Development of palmatine chloride-loaded chitosan nanoparticles for enhanced and safe cervical cancer therapy.

Cervical cancer remains a significant global health issue, highlighting the need for novel drug delivery strategies to improve the efficacy of anticancer agents against it. In this study, palmatine chloride-loaded chitosan nanoparticles (PC-CSNPs) were developed via ionic gelation as biocompatible nanocarriers for cervical cancer therapy. The physical properties of PCNPs were characterized using SEM, FTIR, XRD, and DLS, revealing a spherical morphology and average particle sizes of 55 nm (chitosan) and 58 nm (PCNPs).FTIR and XRD confirmed successful drug encapsulation and an amorphous structure of the nanoparticles.

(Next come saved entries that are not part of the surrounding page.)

(* ===== verification/MergeSort.v ===== *)
(** * sort_algo/merge_sort.cc: [Merge] and [MergeSort]. *)
From S2P Require Import Prelude CInt CArray QuadraticSorts.

(** [new int[n]]: indeterminate cells; a negative length throws. *)
Definition new_int (n : Z) : res (list (option Z)) :=
  if n <? 0 then Err Thrown else Ok (replicate (Z.to_nat n) None).

(** Each loop runs at most [end - start + 1] times, and tests once more. *)
Definition Merge (vec : list Z) (start mid end_ : Z) : res (list Z) :=
  let fuel := Z.to_nat (end_ - start + 2) in
  j ← iadd mid 1;
  d ← isub end_ start; n ← iadd d 1;
  arr ← new_int n;
  '(arr, i, j, k) ← while fuel
    (λ '(arr, i, j, k), mret ((i <=? mid) && (j <=? end_)))
    (λ '(arr, i, j, k),
      x ← aget vec i; y ← aget vec j;
      if y <? x
      then arr ← aset arr k (Some y); k ← iadd k 1; j ← iadd j 1; mret (arr, i, j, k)
      else arr ← aset arr k (Some x); k ← iadd k 1; i ← iadd i 1; mret (arr, i, j, k))
    (arr, start, j, 0);
  '(arr, i, k) ← while fuel
    (λ '(arr, i, k), mret (i <=? mid))
    (λ '(arr, i, k),
      x ← aget vec i; arr ← aset arr k (Some x); k ← iadd k 1; i ← iadd i 1; mret (arr, i, k))
    (arr, i, k);
  '(arr, j, k) ← while fuel
    (λ '(arr, j, k), mret (j <=? end_))
    (λ '(arr, j, k),
      y ← aget vec j; arr ← aset arr k (Some y); k ← iadd k 1; j ← iadd j 1; mret (arr, j, k))
    (arr, j, k);
  '(vec, k) ← for_le start end_ (λ n '(vec, k),
      c ← aget arr k; x ← init c; vec ← aset vec n x; k ← iadd k 1; mret (vec, k))
    (vec, 0);
  mret vec.

Fixpoint MergeSort_rec (fuel : nat) (vec : list Z) (start end_ : Z) : res (list Z) :=
  match fuel with
  | O => Err NoFuel
  | S fuel =>
      if end_ <=? start then mret vec
      else
        s ← iadd start end_;
        mid ← idiv s 2;
        vec ← MergeSort_rec fuel vec start mid;
        m ← iadd mid 1;
        vec ← MergeSort_rec fuel vec m end_;
        Merge vec start mid end_
  end.

Definition MergeSort (vec : list Z) (start end_ : Z) : res (list Z) :=
  MergeSort_rec (S (Z.to_nat (end_ - start + 1))) vec start end_.

Definition merge_main : res (list Z) :=
  vec ← MergeSort main_vec 0 10;
  for_le 0 10 (λ i out, x ← aget vec i; mret (out ++ [x])) [].

(** ** The scratch buffer: the values written so far, then indeterminate cells *)
Definition filled (n : Z) (wr : list Z) : list (option Z) :=
  (Some <$> wr) ++ replicate (Z.to_nat n - length wr) None.

Lemma len_filled n wr : len wr ≤ n → len (filled n wr) = n.
Proof. unfold len, filled. rewrite length_app, length_fmap, length_replicate. lia. Qed.

Lemma upd_filled n wr x : len wr < n → upd (filled n wr) (len wr) (Some x) = filled n (wr ++ [x]).
Proof.
  unfold len, filled, upd. intros. rewrite Nat2Z.id.
  rewrite insert_app_r_alt by (rewrite length_fmap; lia).
  rewrite length_fmap, Nat.sub_diag, fmap_app, <- (assoc_L (++)), length_app. simpl.
  replace (Z.to_nat n - length wr)%nat with (S (Z.to_nat n - (length wr + 1)))%nat by lia.
  done.
Qed.

Lemma at_filled n wr k : 0 ≤ k < len wr → (filled n wr).[k] = Some wr.[k].
Proof.
  intros Hk. unfold filled. rewrite at_app_l by (unfold len in *; rewrite length_fmap; lia).
  unfold at_. apply list_lookup_total_correct. rewrite list_lookup_fmap.
  rewrite list_lookup_lookup_total_lt; [done|]. unfold len in *. lia.
Qed.

(** The buffer with [wr] written and the two cursors at [i] and [j]: what is
    still to be merged completes [wr] to the merge of the two halves. *)
Definition merge_inv (vec : list Z) (lo mid hi : Z) (wr : list Z) (i j k : Z) : Prop :=
  lo ≤ i ≤ mid + 1 ∧ mid + 1 ≤ j ≤ hi + 1 ∧
  k = (i - lo) + (j - (mid + 1)) ∧ len wr = k ∧
  wr ++ list_merge (≤) (slice vec i mid) (slice vec j hi)
  = list_merge (≤) (slice vec lo mid) (slice vec (mid + 1) hi).

Section Merge.
Context (vec : list Z) (lo mid hi : Z).
Context (Hlo : 0 ≤ lo) (Hmid : lo ≤ mid) (Hhi : mid < hi) (Hlen : hi < len vec).
Context (Hmax : hi < INT_MAX).
Let n := hi - lo + 1.

Lemma merge_inv_left wr i j k :
  merge_inv vec lo mid hi wr i j k → i ≤ mid → (j ≤ hi → vec.[i] ≤ vec.[j]) →
  merge_inv vec lo mid hi (wr ++ [vec.[i]]) (i + 1) j (k + 1).
Proof.
  intros (Hi & Hj & Hk & Hw & Heq) Him Hle. split; [lia|]. split; [lia|].
  split; [lia|]. split; [rewrite len_app; unfold len at 2; simpl; lia|].
  rewrite <- Heq, (slice_cons vec i mid), <- (assoc_L (++)) by lia. f_equal.
  destruct (decide (j ≤ hi)).
  - rewrite (slice_cons vec j hi) by lia. rewrite list_merge_cons.
    rewrite decide_True by auto. done.
  - rewrite !(slice_nil vec j hi) by lia. by rewrite !list_merge_nil_r.
Qed.

Lemma merge_inv_right wr i j k :
  merge_inv vec lo mid hi wr i j k → j ≤ hi → (i ≤ mid → vec.[j] < vec.[i]) →
  merge_inv vec lo mid hi (wr ++ [vec.[j]]) i (j + 1) (k + 1).
Proof.
  intros (Hi & Hj & Hk & Hw & Heq) Hjh Hlt. split; [lia|]. split; [lia|].
  split; [lia|]. split; [rewrite len_app; unfold len at 2; simpl; lia|].
  rewrite <- Heq, (slice_cons vec j hi), <- (assoc_L (++)) by lia. f_equal.
  destruct (decide (i ≤ mid)).
  - rewrite (slice_cons vec i mid) by lia. rewrite list_merge_cons.
    rewrite decide_False by (specialize (Hlt l); lia). done.
  - rewrite !(slice_nil vec i mid) by lia. by rewrite !list_merge_nil_l.
Qed.

(** Writing the value [x] at the cursor [k]. *)
Lemma wp_put {B} wr i j k x (f : list (option Z) → res B) Q :
  merge_inv vec lo mid hi wr i j k → k < n → wp (f (filled n (wr ++ [x]))) Q →
  wp (arr ← aset (filled n wr) k (Some x); f arr) Q.
Proof.
  intros (Hi & Hj & Hk & Hw & _) Hn Hf.
  apply wp_bind, wp_aset; [rewrite len_filled; lia|]. subst k.
  rewrite <- Hw, upd_filled by lia. done.
Qed.

(** The first loop, both halves non-empty, leaves one of them exhausted. *)
Lemma merge_loop wr i j k fuel :
  merge_inv vec lo mid hi wr i j k → (Z.to_nat (n - k) < fuel)%nat →
  wp (while fuel
    (λ '(arr, i, j, k), mret ((i <=? mid) && (j <=? hi)))
    (λ '(arr, i, j, k),
      x ← aget vec i; y ← aget vec j;
      if y <? x
      then arr ← aset arr k (Some y); k ← iadd k 1; j ← iadd j 1; mret (arr, i, j, k)
      else arr ← aset arr k (Some x); k ← iadd k 1; i ← iadd i 1; mret (arr, i, j, k))
    (filled n wr, i, j, k))
   (λ '(arr, i, j, k), ∃ wr, arr = filled n wr ∧ merge_inv vec lo mid hi wr i j k ∧
      (mid < i ∨ hi < j)).
Proof.
  intros Hinv Hf.
  apply (wp_while (λ '(arr, i, j, k), ∃ wr, arr = filled n wr ∧ merge_inv vec lo mid hi wr i j k)
           (λ '(_, _, _, k), Z.to_nat (n - k))); [|by eauto|done].
  intros [[[arr i'] j'] k'] (w & -> & Hw). pose proof Hw as (Hi & Hj & Hk & Hl & _).
  wp_step. destruct (Z.leb_spec i' mid), (Z.leb_spec j' hi); simpl;
    try (exists w; split; [done|split; [done|lia]]).
  wp_steps. apply wp_if; intros Hb; [apply Z.ltb_lt in Hb|apply Z.ltb_ge in Hb].
  - apply (wp_put w i' j' k'); [done|lia|]. wp_steps.
    split; [|lia]. eexists; split; [done|]. by apply merge_inv_right.
  - apply (wp_put w i' j' k'); [done|lia|]. wp_steps.
    split; [|lia]. eexists; split; [done|]. by apply merge_inv_left.
Qed.

(** The two loops that copy what is left of one half. *)
Lemma left_loop wr i j k fuel :
  merge_inv vec lo mid hi wr i j k → mid < i ∨ hi < j → (Z.to_nat (n - k) < fuel)%nat →
  wp (while fuel
    (λ '(arr, i, k), mret (i <=? mid))
    (λ '(arr, i, k),
      x ← aget vec i; arr ← aset arr k (Some x); k ← iadd k 1; i ← iadd i 1; mret (arr, i, k))
    (filled n wr, i, k))
   (λ '(arr, i, k), ∃ wr, arr = filled n wr ∧ merge_inv vec lo mid hi wr i j k ∧ mid < i).
Proof.
  intros Hinv Hor Hf.
  apply (wp_while (λ '(arr, i, k), ∃ wr, arr = filled n wr ∧ merge_inv vec lo mid hi wr i j k ∧
                     (mid < i ∨ hi < j)) (λ '(_, _, k), Z.to_nat (n - k))); [|by eauto|done].
  intros [[arr i'] k'] (w & -> & Hw & Hor'). pose proof Hw as (Hi & Hj & Hk & Hl & _).
  wp_step. destruct (Z.leb_spec i' mid); [|exists w; done].
  do 2 wp_step. apply (wp_put w i' j k'); [done|lia|]. wp_steps.
  split; [|lia]. eexists; split; [done|]. split; [apply merge_inv_left; [done|lia|lia]|lia].
Qed.

Lemma right_loop wr i j k fuel :
  merge_inv vec lo mid hi wr i j k → mid < i → (Z.to_nat (n - k) < fuel)%nat →
  wp (while fuel
    (λ '(arr, j, k), mret (j <=? hi))
    (λ '(arr, j, k),
      y ← aget vec j; arr ← aset arr k (Some y); k ← iadd k 1; j ← iadd j 1; mret (arr, j, k))
    (filled n wr, j, k))
   (λ '(arr, j, k), arr = filled n (list_merge (≤) (slice vec lo mid) (slice vec (mid + 1) hi))).
Proof.
  intros Hinv Hi Hf.
  apply (wp_while (λ '(arr, j, k), ∃ wr, arr = filled n wr ∧ merge_inv vec lo mid hi wr i j k)
           (λ '(_, _, k), Z.to_nat (n - k))); [|by eauto|done].
  intros [[arr j'] k'] (w & -> & Hw). pose proof Hw as (Hi' & Hj & Hk & Hl & Heq).
  wp_step. destruct (Z.leb_spec j' hi).
  - do 2 wp_step. apply (wp_put w i j' k'); [done|lia|]. wp_steps.
    split; [|lia]. eexists; split; [done|]. apply merge_inv_right; [done|lia|lia].
  - rewrite <- Heq, !slice_nil, list_merge_nil_l by lia. by rewrite app_nil_r.
Qed.

(** The copy back into the array. *)
Lemma copy_loop m :
  len m = n →
  wp ('(v, k) ← for_le lo hi (λ n '(vec, k),
        c ← aget (filled (hi - lo + 1) m) k; x ← init c; vec ← aset vec n x; k ← iadd k 1;
        mret (vec, k)) (vec, 0);
      mret v)
     (λ w, w = splice vec lo hi m).
Proof.
  intros Hm. apply wp_bind.
  apply (wp_for_le (λ i '(v, k), k = i - lo ∧ len v = len vec ∧
            ∀ q, 0 ≤ q → v.[q] = if decide (lo ≤ q < i) then m.[q - lo] else vec.[q])); try int_lia.
  - split; [lia|]. split; [done|]. intros q Hq. by case_decide; try lia.
  - intros i [v k] Hi (-> & Hl & Hv).
    wp_step. wp_step; [rewrite len_filled; lia|]. rewrite at_filled by lia.
    wp_step. apply wp_ok. wp_steps. split; [lia|]. split; [by rewrite len_upd|].
    intros q Hq. rewrite at_upd by lia. rewrite Hv by lia.
    repeat case_decide; subst; try lia; done.
  - intros [v k] (-> & Hl & Hv). wp_step. apply array_ext; [rewrite len_splice; lia|].
    intros q Hq. rewrite Hv, at_splice by lia. repeat case_decide; (done || lia).
Qed.

Lemma merge_inv_0 : merge_inv vec lo mid hi [] lo (mid + 1) 0.
Proof. split_and!; try lia; done. Qed.
End Merge.

Lemma merge_spec vec lo mid hi :
  0 ≤ lo → lo ≤ mid → mid < hi → hi < len vec → hi < INT_MAX →
  wp (Merge vec lo mid hi) (λ w,
    w = splice vec lo hi (list_merge (≤) (slice vec lo mid) (slice vec (mid + 1) hi))).
Proof.
  intros Hlo Hmid Hhi Hlen Hmax. unfold Merge.
  wp_steps. unfold new_int. destruct (Z.ltb_spec (hi - lo + 1) 0); [lia|]. apply wp_ok.
  replace (replicate _ _) with (filled (hi - lo + 1) []) by (unfold filled; by rewrite Nat.sub_0_r).
  wp_step. eapply wp_mono; [apply (merge_loop vec lo mid hi) with (k := 0); (done || lia || idtac)|].
  { by apply merge_inv_0. }
  intros [[[arr i] j] k] (wr & -> & Hinv & Hor). pose proof Hinv as (Hi & Hj & Hk & _).
  wp_step. eapply wp_mono; [eapply (left_loop vec lo mid hi); eassumption || lia|].
  clear -Hlo Hmid Hhi Hlen Hmax.
  intros [[arr i'] k'] (wr' & -> & Hinv & Hi'). pose proof Hinv as (Hi & Hj & Hk & _).
  wp_step. eapply wp_mono; [eapply (right_loop vec lo mid hi); eassumption || lia|].
  intros [[arr j'] k''] ->. apply (copy_loop vec lo mid hi); try done.
  rewrite (len_perm _ _ (merge_Permutation _ _ _)), len_app, !len_slice by lia. lia.
Qed.

Lemma merge_rec_wp fuel vec lo hi :
  (Z.to_nat (hi - lo + 1) < fuel)%nat →
  0 ≤ lo → lo ≤ hi + 1 → hi < len vec → hi < INT_MAX → lo + hi ≤ INT_MAX →
  2 * hi ≤ INT_MAX →
  wp (MergeSort_rec fuel vec lo hi) (λ w, perm_on vec w lo hi ∧ sorted_on w lo hi).
Proof.
  revert vec lo hi. induction fuel as [|fuel IH]; intros vec lo hi Hf Hlo Hle Hhi Hmax Hsum Hsum2; [lia|].
  simpl. destruct (Z.leb_spec hi lo).
  { wp_steps. split; [apply perm_on_refl|]. intros i j ???. by replace j with i by lia. }
  do 3 wp_step. assert (Hq : Z.quot (lo + hi) 2 = (lo + hi) / 2) by (apply Z.quot_div_nonneg; lia).
  assert (Hm : lo ≤ (lo + hi) / 2 < hi) by (pose proof (Z.div_mod (lo + hi) 2); pose proof (Z.mod_pos_bound (lo + hi) 2); lia).
  apply wp_idiv; [done|int_lia|]. rewrite Hq. set (mid := (lo + hi) / 2) in *.
  wp_step. eapply wp_mono; [apply IH; lia|]. intros v1 [Hp1 Hs1].
  pose proof (perm_on_len _ _ _ _ Hp1) as Hl1.
  do 3 wp_step. eapply wp_mono; [apply IH; lia|]. intros v2 [Hp2 Hs2].
  pose proof (perm_on_len _ _ _ _ Hp2) as Hl2.
  eapply wp_mono; [apply merge_spec; lia|]. intros w ->.
  assert (Hs1' : sorted_on v2 lo mid).
  { intros i j ???. destruct Hp2 as [_ Ho]. rewrite !Ho by lia. auto. }
  apply sorted_on_slice in Hs1', Hs2; try lia.
  set (m := list_merge (≤) _ _).
  assert (Hm' : m ≡ₚ slice v2 lo hi) by (unfold m; rewrite merge_Permutation, slice_app by lia; done).
  assert (len m = hi - lo + 1) by (rewrite (len_perm _ _ Hm'), len_slice; lia).
  split.
  - do 2 (eapply perm_on_trans; [eapply perm_on_weaken; [done|lia..]|]). by apply perm_on_splice; try lia.
  - apply sorted_on_slice; [lia..|rewrite len_splice; lia|]. rewrite slice_splice by lia.
    apply Sorted_StronglySorted; [apply _|]. apply Sorted_list_merge; [apply _|by apply StronglySorted_Sorted..].
Qed.

Lemma merge_wp vec lo hi :
  0 ≤ lo → lo ≤ hi + 1 → hi < len vec → 2 * hi ≤ INT_MAX →
  wp (MergeSort vec lo hi) (λ w, perm_on vec w lo hi ∧ sorted_on w lo hi).
Proof. intros. apply merge_rec_wp; int_lia. Qed.

(** ** Properties *)

(** [Merge] replaces [vec[start..end]] by the stable merge of its two
    halves (on a tie the left element comes first), reads no indeterminate cell
    of the scratch buffer and stays inside both arrays. *)
Theorem merge_correct vec lo mid hi :
  0 ≤ lo → lo ≤ mid → mid < hi → hi < len vec → hi < INT_MAX →
  Merge vec lo mid hi
  = Ok (splice vec lo hi (list_merge (≤) (slice vec lo mid) (slice vec (mid + 1) hi))).
Proof. intros. by apply wp_eq, merge_spec. Qed.

Lemma merge_correct_witness : Merge [7; 2; 5; 1; 5; 0] 1 2 4 = Ok [7; 1; 2; 5; 5; 0].
Proof. apply (merge_correct [7; 2; 5; 1; 5; 0] 1 2 4); done. Defined.

(** [MergeSort] sorts exactly [vec[start..end]], provided twice [end] still
    fits an [int]. *)
Theorem merge_sort_correct vec lo hi :
  0 ≤ lo → lo ≤ hi + 1 → hi < len vec → 2 * hi ≤ INT_MAX →
  MergeSort vec lo hi = Ok (sort_range vec lo hi).
Proof. intros. apply sort_range_wp; [lia..|by apply merge_wp]. Qed.

Lemma merge_sort_correct_witness : MergeSort [9; 3; 1; 3; 0] 1 3 = Ok [9; 1; 3; 3; 0].
Proof. apply (merge_sort_correct [9; 3; 1; 3; 0] 1 3); done. Defined.

(** The midpoint [(start + end) / 2] is computed in [int]: on any range with
    [start < end] whose bounds sum above [INT_MAX] the first call already
    overflows, whatever the array. *)
Theorem merge_sort_midpoint_overflow vec lo hi :
  lo < hi → INT_MAX < lo + hi → MergeSort vec lo hi = Err SignedOverflow.
Proof.
  intros Hlt Hsum. unfold MergeSort, MergeSort_rec. destruct (Z.leb_spec hi lo); [lia|].
  unfold iadd. by rewrite chk32_overflow by lia.
Qed.

Lemma merge_sort_midpoint_overflow_witness :
  MergeSort [] (2 ^ 30) (2 ^ 30 + 1) = Err SignedOverflow.
Proof. apply merge_sort_midpoint_overflow; done. Defined.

Drug loading and encapsulation efficiencies increased in a dose-dependent manner, with maximum encapsulation (80.2 %) at 40 μg and enhanced retention at acidic pH. PCNPs exhibited notable antioxidant activity, with peak efficacy at 100 μg/mL. Antimicrobial activity was most pronounced against Streptococcus pneumoniae (1.9 mm zone at 75 μg/mL concentration).In vitro anticancer studies on HeLa cells revealed strong cytotoxicity, with an IC of 26.057 ± 0.56 μg/mL. AO/EtBr dual staining, reactive oxygen species (ROS) detection, and Hoechst staining were confirmed dose-dependent apoptosis, oxidative stress, and nuclear condensation, respectively. Zebrafish assays revealed developmental abnormalities and mortality at higher concentrations, while AO and DPPP staining indicated increased apoptosis and lipid peroxidation. Overall, PCNPs demonstrated promising potential as a targeted and efficient drug delivery platform for cervical cancer therapy. However, dosage optimization remains critical to ensure their safety and effectiveness in biomedical applications.